文献类型：期刊文献

英文题名：Typhoon landfall track significantly changes coastal nitrogen cycling pathways by altering hydrodynamic regimes

作者：Chen, Chunqing[1,2];Lao, Qibin[1,2,3,4];Zhou, Xin[1,2];Cai, Shangjun[1,2];Chen, Fajin[1,2,3,4]

机构：[1]Guangdong Ocean Univ, Coll Ocean & Meteorol, Zhanjiang 524088, Peoples R China;[2]Guangdong Ocean Univ, Sch Chem & Environm, Zhanjiang 524088, Peoples R China;[3]Guangdong Ocean Univ, Key Lab Coastal Ocean Variat & Disaster Predict, Zhanjiang 524088, Peoples R China;[4]Guangdong Ocean Univ, Key Lab Climate Resources & Environm Continental, Dept Educ Guangdong Prov, Zhanjiang 524088, Peoples R China

年份：2026

卷号：225

外文期刊名：MARINE POLLUTION BULLETIN

收录：SCI-EXPANDED(收录号：WOS:001663696900001)、、EI(收录号：20260219875483)、Scopus(收录号：2-s2.0-105026658516)、WOS

基金：This study was supported by the National Natural Science Foundation of China (42276047, 42506037) , Guangdong Basic and Applied Basic Research Foundation (2024A1515110183, 2023A1515110473) , the Basic and Applied Basic Research Foundation of Guangdong Province (2023B1515120029) , and Youth S&T Talent Support Programme of Guangdong Provincial Association for Science and Technology (SKXRC2025386) , and program for scientific research start-upfunds of Guangdong Ocean University (060302032502) .

语种：英文

外文关键词：Nitrogen cycle; Nitrate dual isotopes; Typhoon track; Zhanjiang Bay

外文摘要：Coastal nitrogen (N) cycling is vulnerable to typhoon disturbances, yet the pathway-specific mechanisms, particularly how typhoon tracks regulate N sources and transformations, remain unclear due to methodological limitations in distinguishing biotic and abiotic processes. Here, we employed nitrate (NO3-) dual isotopes (delta N-15-NO3- and delta O-18-NO3-) to study the distinct N cycling pathways in Zhanjiang Bay following two typhoons with contrasting landfall tracks. The results demonstrate that the typhoon track not only determines hydrodynamic patterns but also fundamentally alters the nature of N cycling. Specifically, different landfall tracks of typhoons lead to distinct N cycling patterns.
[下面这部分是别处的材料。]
Lemma handler_JCI n next : NextOk n next -> HandlerOk n (buxn_jit_JCI next).
Proof.
  intros Hnext c H Hg HH Hf Hn. pose proof (at_refl _ _ Hg). unfold buxn_jit_JCI. jstep.
  rename c' into c1. assert (pc c1 = pc c) as Hpc by apply H1.
  wp_op wp_immediate_jump_target; [by eapply at_good|by rewrite Hpc|].
  intros target c2 (Hg2 & Hn2 & Ht).
  assert (meas (pc c2) <= meas (pc c1)) by apply Hn2.
  eapply wp_mono; [eapply wp_conditional_jump; [done|rewrite <- Hpc in Hn; lia|done..]|].
  intros [] c3 Hj. eapply finished_near; [by eapply near_at|].
  eapply finished_near; [done|]. by apply finished_jumped.
Qed.

Lemma handler_JSI n next : NextOk n next -> HandlerOk n (buxn_jit_JSI next).
Proof.
  intros Hnext c H Hg HH Hf Hn. unfold buxn_jit_JSI.
  wp_op wp_immediate_jump_target; [done..|]. intros target c1 (Hg1 & Hn1 & Ht).
  assert (meas (pc c1) <= meas (pc c)) by apply Hn1. pose proof (at_refl _ _ Hg1).
  eapply at_return_addr; [|eassumption|]; [lia|]. intros r c2 Hat2. jstep.
  assert (pc c2 = pc c1) as Hpc by apply Hat2.
  eapply wp_mono; [eapply wp_jump; [done|rewrite Hpc; lia|done|by eapply at_good]|].
  intros [] c3 Hj. eapply finished_near; [exact Hn1|]. eapply finished_near; [by eapply near_at|].
  by apply finished_jumped.
Qed.

Lemma wp_immediate short c H :
  Good c H -> (length H <= 2)%nat -> fetched (pc c) ->
  wp (buxn_jit_immediate short)
    (fun o c' => Good c' (reg o :: H) /\ Near c c' /\ is_u16 (const_value o)) c.
Proof.
  intros Hg HH Hf. pose proof (at_refl _ _ Hg). unfold buxn_jit_immediate. do 2 jstep.
  rename c' into c1. assert (pc c1 = pc c) as Hpc by apply H1.
  assert (forall c2 k o, At c (r :: H) c2 -> 0 <= k <= 2 -> reg o = r -> is_u16 (const_value o) ->
    wp (advance_pc k ;;; ret o)
      (fun o c' => Good c' (reg o :: H) /\ Near c c' /\ is_u16 (const_value o)) c2) as Hend.
  { intros c2 k o Hat2 Hk Hr Ho.
    assert (pc c2 = pc c) as Hpc2 by apply Hat2.
    wp_op near_advance; [by eapply at_good|by rewrite Hpc2|done|].
    intros [] c3 [Hg3 Hn3]. apply wp_ret. rewrite Hr. split; [done|]. split; [|done].
    eapply near_trans; [by eapply near_at|done]. }
  destruct short; repeat jstep; (apply Hend; [eassumption|lia|done|]); simpl.
  - apply short_range; by eapply good_rom, at_good.
  - assert (is_u8 (read_memory c1 (pc c1))) by (by eapply good_rom, at_good). mlia.
Qed.

Lemma handler_LIT n : HandlerOk n buxn_jit_LIT.
Proof.
  intros c H Hg HH Hf Hn. unfold buxn_jit_LIT. jstep.
  wp_op wp_immediate; [done..|]. intros o c1 (Hg1 & Hn1 & Ho).
  pose proof (at_refl _ _ Hg1). apply wp_tail_tt. jstep. apply wp_ret.
  split; [eapply near_trans; [done|by eapply near_at]|].
  eexists. apply good_x. by eapply at_good.
Qed.

(** Every opcode name has a handler that finishes. *)
Lemma handler_dispatch n next name : NextOk n next -> HandlerOk n (dispatch next name).
Proof.
  intros Hnext. destruct name; cbn [dispatch];
    unfold buxn_jit_EQU, buxn_jit_NEQ, buxn_jit_GTH, buxn_jit_LTH, buxn_jit_ADD, buxn_jit_SUB,
      buxn_jit_MUL, buxn_jit_AND, buxn_jit_ORA, buxn_jit_EOR;
    [ apply handler_BRK | apply handler_safe, safe_INC | apply handler_safe, safe_POP |
      apply handler_safe, safe_NIP | apply handler_safe, safe_SWP |
      apply handler_safe, safe_ROT | apply handler_safe, safe_DUP |
      apply handler_safe, safe_OVR | apply handler_safe, safe_compare |
      apply handler_safe, safe_compare | apply handler_safe, safe_compare |
      apply handler_safe, safe_compare | by apply handler_JMP | by apply handler_JCN |
      by apply handler_JSR | apply handler_safe, safe_STH | apply handler_safe, safe_LDZ |
      apply handler_safe, safe_STZ | apply handler_safe, safe_LDR |
      apply handler_safe, safe_STR | apply handler_safe, safe_LDA |
      apply handler_safe, safe_STA | apply handler_safe, safe_DEI |
      apply handler_safe, safe_DEO | apply handler_safe, safe_arith |
      apply handler_safe, safe_arith | apply handler_safe, safe_arith |
      apply handler_safe, safe_DIV | apply handler_safe, safe_arith |
      apply handler_safe, safe_arith | apply handler_safe, safe_arith |
      apply handler_safe, safe_SFT | by apply handler_JCI | by apply handler_JMI |
      by apply handler_JSI | apply handler_LIT ].
Qed.

(** ** Fetching an opcode *)

Lemma counted_reset c L :
  Counted c L -> Counted (set_reg_ref_counts (fun _ => replicate NUM_OP_REGS 0) c) [].
Proof.
  intros [? Hk ? ? ?]. split; try done.
  intros i Hi. unfold ref_count. cbn [reg_ref_counts set_reg_ref_counts].
  rewrite nth_lookup. rewrite lookup_replicate_2 by done. done.
Qed.
(* ===== verification/StackSim.v ===== *)
(** * The stacks at run time

    A uxn stack is a list of bytes, top first.  Its bottom part is in the
    virtual machine's memory, below the stack pointer ([stk]); its top part is
    the cells of the cache, each a register with one or two bytes ([expand]).
    This file verifies the code emitted by the operations that move values
    between the two. *)
From S2P Require Import Prelude Lir Hamt Jit StackCache Uxn Invariant CacheSafety Machine.
From Stdlib Require Import Permutation.
Local Open Scope jit_scope.

(** ** Stacks in memory *)

(** [l] is on the 256-byte circular stack at [b], just below the pointer [p]. *)
Definition stk (mm : Z -> Z) (b p : Z) (l : list Z) : Prop :=
  (length l <= 256)%nat /\
  forall i x, l !! i = Some x -> mm (b + u8 (p - 1 - Z.of_nat i)) = x.

Lemma stk_nil mm b p : stk mm b p [].
Proof. split; [simpl; lia|done]. Qed.

Lemma stk_u8 mm b p p' l : u8 p = u8 p' -> stk mm b p l -> stk mm b p' l.
Proof.
  intros E [Hl H]. split; [done|]. intros i x Hi. rewrite <- (H i x Hi). do 2 f_equal.
  unfold u8 in *. rewrite <- Z.sub_add_distr, Zminus_mod, <- E, <- Zminus_mod.
  f_equal. lia.
Qed.

Lemma stk_mem mm mm' b p l :
  (forall x, is_u8 x -> mm' (b + x) = mm (b + x)) -> stk mm b p l -> stk mm' b p l.
Proof. intros E [Hl H]. split; [done|]. intros i x Hi. rewrite E; [auto|apply u8_range]. Qed.

Lemma stk_push mm mm' b p l v :
  (length l < 256)%nat -> stk mm b p l ->
  mm' (b + u8 p) = v -> (forall x, is_u8 x -> x <> u8 p -> mm' (b + x) = mm (b + x)) ->
  stk mm' b (p + 1) (v :: l).
Proof.
  intros Hl [_ H] Hv E. split; [simpl; lia|]. intros [|i] x Hi; simpl in Hi; simplify_eq.
  - f_equal. f_equal. f_equal. lia.
  - replace (p + 1 - 1 - Z.of_nat (S i)) with (p - 1 - Z.of_nat i) by lia.
    rewrite E; [by apply H|apply u8_range|]. apply lookup_lt_Some in Hi. unfold u8.
    intros Hm. assert ((p - 1 - Z.of_nat i - p) mod 256 = 0) as Hz
      by (rewrite Zminus_mod, Hm, Z.sub_diag; done).
    replace (p - 1 - Z.of_nat i - p) with (-(1 + Z.of_nat i)) in Hz by lia.
    apply Z.mod_opp_l_z in Hz; [|lia]. rewrite Z.opp_involutive, Z.mod_small in Hz; lia.
Qed.

Lemma stk_pop mm b p v l :
  stk mm b p (v :: l) -> mm (b + u8 (p - 1)) = v /\ stk mm b (p - 1) l.
Proof.
  intros [Hl H]. split; [|split; [simpl in Hl; lia|]].
  - specialize (H 0%nat v eq_refl). by rewrite Z.sub_0_r in H.
  - intros i x Hi. specialize (H (S i) x Hi). rewrite <- H.
    replace (p - 1 - 1 - Z.of_nat i) with (p - 1 - Z.of_nat (S i)) by lia. done.
Qed.

(** ** The bytes of the cached cells *)

Definition cell_bytes (rv : sreg -> Z) (x : buxn_jit_stack_cache_cell_t) : list Z :=
  let v := rv (reg (value x)) in
  if is_short (value x) then [Z.land v 0xff; Z.shiftr v 8] else [v].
For the left-side landfall typhoon (Lionrock), onshore winds established a salinity front that intensified sediment resuspension. The isotopic evidences revealed that this physical regime triggered adsorptive NO3- loss onto suspended particles, a quantitatively important but previously overlooked abiotic NO3- removal pathway during such events. Concurrently, source apportionment indicated that this physical retention mechanism trapped > 70 % of municipal sewage-derived NO3- within the bay. In contrast, the right-side landfall typhoon (Chaba) generated offshore winds, flushing the bay with terrestrial nutrients and stimulating intense phytoplankton blooms. The isotopic evidences suggested that phytoplankton assimilation is the dominant NO3- consumption process. Therefore, the typhoon track acts as a switch that flips between two distinct N fates, including physicochemical processes (dominated by the left-side landfall typhoon) and biological process (dominated by the right-side landfall typhoon). This N-centric framework provides actionable insights for coastal management, showing that left-side typhoons may exacerbate localized eutrophication risks from point sources, while right-side typhoons drive basin-wide biological responses.